7/ People on the radio were going on and on about Rosario Dawson’s “perfect” vagina from some nudie movie she was in, and curiosity got the cat, wherein I am the cat, and I had to google that thing. Turns out, it is quite nice looking and now I’ve got some hangups about my own situation that I’ve never had before.  I mean, it’s hard enough being me, see point number six.  I don’t need crotchal insecurities thrown into the mix, yet here we are.

I think we can end on that note.

The Blame Game

It’s the end of Daylight Savings, and while Morning Me is   sUpPeR   hApPy   (see, I intentionally made those words dance when you read them) about that, Evening Me is going to be less dance-y.

Let’s just face facts. I’m not a morning person, unless we’re talking about the morning that starts around 10 a.m.

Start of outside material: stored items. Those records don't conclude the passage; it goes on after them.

(** The next scan asks it again. *)
Lemma started_asked m now gd gd' o : scan_sent cfg g m now gd gd' o ->
  g_group_state gd = CLM_GROUP_STATE_MASTER_LINK_SCAN ->
  d_enabled (device_at gd d) = true ->
  d_device_state (device_at gd d) = CLM_DEVICE_STATE_CYCLIC_SENT ->
  unheard (device_at gd d) (g_frame_sequence_no gd) -> asked gd' d.
Proof.
  intros Hsent Hst Hen Hs Hun. pose proof (sc_devices _ _ _ _ _ _ _ Hsent d (proj2 has)) as Hch.
  unfold asked, unheard in *. rewrite (device_changed_enabled _ _ _ _ _ Hch), (sc_state _ _ _ _ _ _ _ Hsent),
    (sc_seq _ _ _ _ _ _ _ Hsent).
  unfold device_changed, scan_event in Hch. rewrite Hen, Hs in Hch. cbn in Hch.
  destruct Hch as [st ->]. auto.
Qed.

(** So does a scan that follows the end of another one at once. *)
Lemma ended_asked m now event gd gd1 gd' o : group_base cfg g gd ->
  event = CLM_DEVICE_EVENT_GROUP_ALL_RESPONDED \/ event = CLM_DEVICE_EVENT_GROUP_TIMEOUT ->
  scan_ended cfg g event gd gd1 ->
  scan_sent cfg g m now (gd1 <| g_group_state := CLM_GROUP_STATE_MASTER_LINK_SCAN |>) gd' o ->
  d_enabled (device_at gd d) = true ->
  d_device_state (device_at gd d) = CLM_DEVICE_STATE_CYCLIC_SENT ->
  heard (device_at gd d) (g_frame_sequence_no gd) -> asked gd' d.
Proof.
  intros Hb Hev He Hsent Hen Hs Hh. destruct (ended_unheard _ _ _ Hb Hev He Hs Hh) as [Hat Hun].
  eapply started_asked; [exact Hsent|reflexivity| | |exact Hun];
    change (device_at (gd1 <| g_group_state := _ |>) d) with (device_at gd1 d); rewrite Hat; assumption.
Qed.

(** What an event does to a device that has answered. *)
Lemma event_asks m now event e gd e' gd' o : group_base cfg g gd -> group_pre cfg g event gd ->
  event <> CLM_GROUP_EVENT_MASTERDUPL_ALARM -> group_step cfg g m now event e gd e' gd' o ->
  answered gd d ->
  answered gd' d /\ Forall no_frame o \/ asks_now cfg g now (m_master_local_unit_info m) gd gd' d o.
Proof.
  intros Hb Hpre Hev Hstep (Hen & Hs & Hcase).
  pose proof (event_request cfg m g now event e gd e' gd' o) as Hreq.
  destruct (no_frame_callbacks cfg g) as (Hcomplete & _ & Hstate & _).
  assert (Hnow : asked gd' d -> (exists o0 gd0 gd1 o1, o = o0 ++ o1 /\ scan_sent cfg g m now gd0 gd1 o1) ->
    asks_now cfg g now (m_master_local_unit_info m) gd gd' d o).
  { intros Ha (o0 & gd0 & gd1 & o1 & -> & Hsent). split; [exact Ha|].
    destruct (sc_frame _ _ _ _ _ _ _ Hsent) as (frame & _ & ->). do 4 eexists.
    assert (Hin : ClmCciefbSendto (m_cciefb_socket m) (m_iefb_broadcast_ip m) CL_CCIEFB_PORT frame ∈
      o0 ++ concat (map (scan_callback cfg g gd0) (seqZ 0 (gs_num_slave_devices (setting_of_group cfg g)))) ++
        [ClmCciefbSendto (m_cciefb_socket m) (m_iefb_broadcast_ip m) CL_CCIEFB_PORT frame])
      by (rewrite !elem_of_app, list_elem_of_singleton; auto).
    split; [exact Hin|]. eapply Hreq; eassumption. }
  destruct Hstep as [e gd gd' o Hst Hsent|e gd gd' Hst Ha r|e gd gd' Hst Ha|e gd gd' o Hst Hsent
    |e gd gd1 gd' o Hst He Hsent|e gd gd' Hst _ He|e gd gd1 gd' o Hst _ He Hsent|event e gd Hi].
  - destruct Hcase as [[Hx _]|[Hx _]]; congruence.
  - destruct Hcase as [[Hx _]|[Hx _]]; congruence.
  - destruct (Hev eq_refl).
  - right. destruct Hcase as [[Hx _]|[_ Hun]]; [congruence|].
    apply Hnow; [|exists [], (gd <| g_group_state := CLM_GROUP_STATE_MASTER_LINK_SCAN |>), gd', o; split; [reflexivity|exact Hsent]].
    eapply started_asked; [exact Hsent|reflexivity|exact Hen|exact Hs|exact Hun].
  - right. destruct Hcase as [[_ Hh]|[Hx _]]; [|congruence].
    apply Hnow; [|do 4 eexists; split; [rewrite app_assoc; reflexivity|exact Hsent]].
    refine (ended_asked m now _ _ _ _ _ _ (or_intror eq_refl) He Hsent Hen Hs Hh).
    apply (set_group_state_base cfg g _ gd Hb).
  - left. split; [|apply Forall_app; auto]. destruct Hcase as [[_ Hh]|[Hx _]]; [|congruence].
    destruct (ended_unheard _ _ _ (stop_wait_base cfg g _ (set_group_state_base cfg g _ gd Hb))
      (or_introl eq_refl) He Hs Hh) as [Hat Hun].
    split; [rewrite Hat; exact Hen|]. split; [rewrite Hat; exact Hs|]. right. split; [|exact Hun].
    rewrite (scan_ended_state cfg g _ _ _ He). reflexivity.
  - right. destruct Hcase as [[_ Hh]|[Hx _]]; [|congruence].
    apply Hnow; [|do 4 eexists; split; [rewrite app_assoc; reflexivity|exact Hsent]].
    refine (ended_asked m now _ _ _ _ _ _ (or_introl eq_refl) He Hsent Hen Hs Hh).
    apply (stop_wait_base cfg g _ (set_group_state_base cfg g _ gd Hb)).
  - left. split; [|constructor]. split; [exact Hen|]. auto.
Qed.

End Again.

(** The exchange with the device goes on: it has answered, and no frame was
    sent; or it is asked again, by every frame that was sent. *)
Definition goes_on (cfg : clm_cfg) (g now : Z) (gd' : clm_group_data) (d : Z) (o : list clm_output)
  : Prop :=
  answered gd' d /\ Forall no_frame o \/
  exists info gd, 0 <= info < 2 ^ mc_protocol_ver cfg /\ asks_now cfg g now info gd gd' d o /\
    forall socket ip port frame, ClmCciefbSendto socket ip port frame ∈ o ->
      request_of cfg g now info gd gd' frame.

Lemma no_frame_in o socket ip port frame : Forall no_frame o -> ClmCciefbSendto socket ip port frame ∉ o.
Proof. intros Ho Hin%list_elem_of_In. rewrite Forall_forall in Ho. exact (Ho _ Hin). Qed.

(** Callbacks before or after it do not matter. *)
Lemma goes_on_app cfg g now gd' d o1 o o2 : Forall no_frame o1 -> Forall no_frame o2 ->
  goes_on cfg g now gd' d o -> goes_on cfg g now gd' d (o1 ++ o ++ o2).
Proof.
  intros Ho1 Ho2 [[Ha Ho]|(info & gd & Hinfo & (Ha & s & ip & p & frame & Hin & Hr) & Hall)].
  - left. split; [exact Ha|]. rewrite !Forall_app. auto.
  - right. exists info, gd. split; [exact Hinfo|]. split; [split; [exact Ha|]|].
    + exists s, ip, p, frame. rewrite !elem_of_app. auto.
    + intros s' ip' p' frame' [Hx|[Hx|Hx]%elem_of_app]%elem_of_app;
        [destruct (no_frame_in _ _ _ _ _ Ho1 Hx)|eauto|destruct (no_frame_in _ _ _ _ _ Ho2 Hx)].
Qed.

End MasterOutgoing.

So here it is, only 10:30 a.m., and I’ve been up long enough to make breakfast, have two cupsa coffee, wrote a little in my planner, texted people, watched Valerie Bertenelli make some mulled wine and sausage for lunch with her friends on t.v., made the bed, and here we are. All that has been accomplished, thanks, Time Change!

Except tonight won’t be as fun.

I have to just ask, why are so many celebrities getting cooking shows? I mean, what are they offering that’s different from each other? How is Valerie different from Trisha Yearwood? I get the Pioneer Woman, it’s pretty easy recipes that even a cowboy loves, and her setting is more interesting.  I complain, and yet I am interested in making that sausage dish Valerie whipped up this morning. So scratch all that complaining, I guess it’s just fine and p.s., no one on the Food Network is asking my opinion anyway.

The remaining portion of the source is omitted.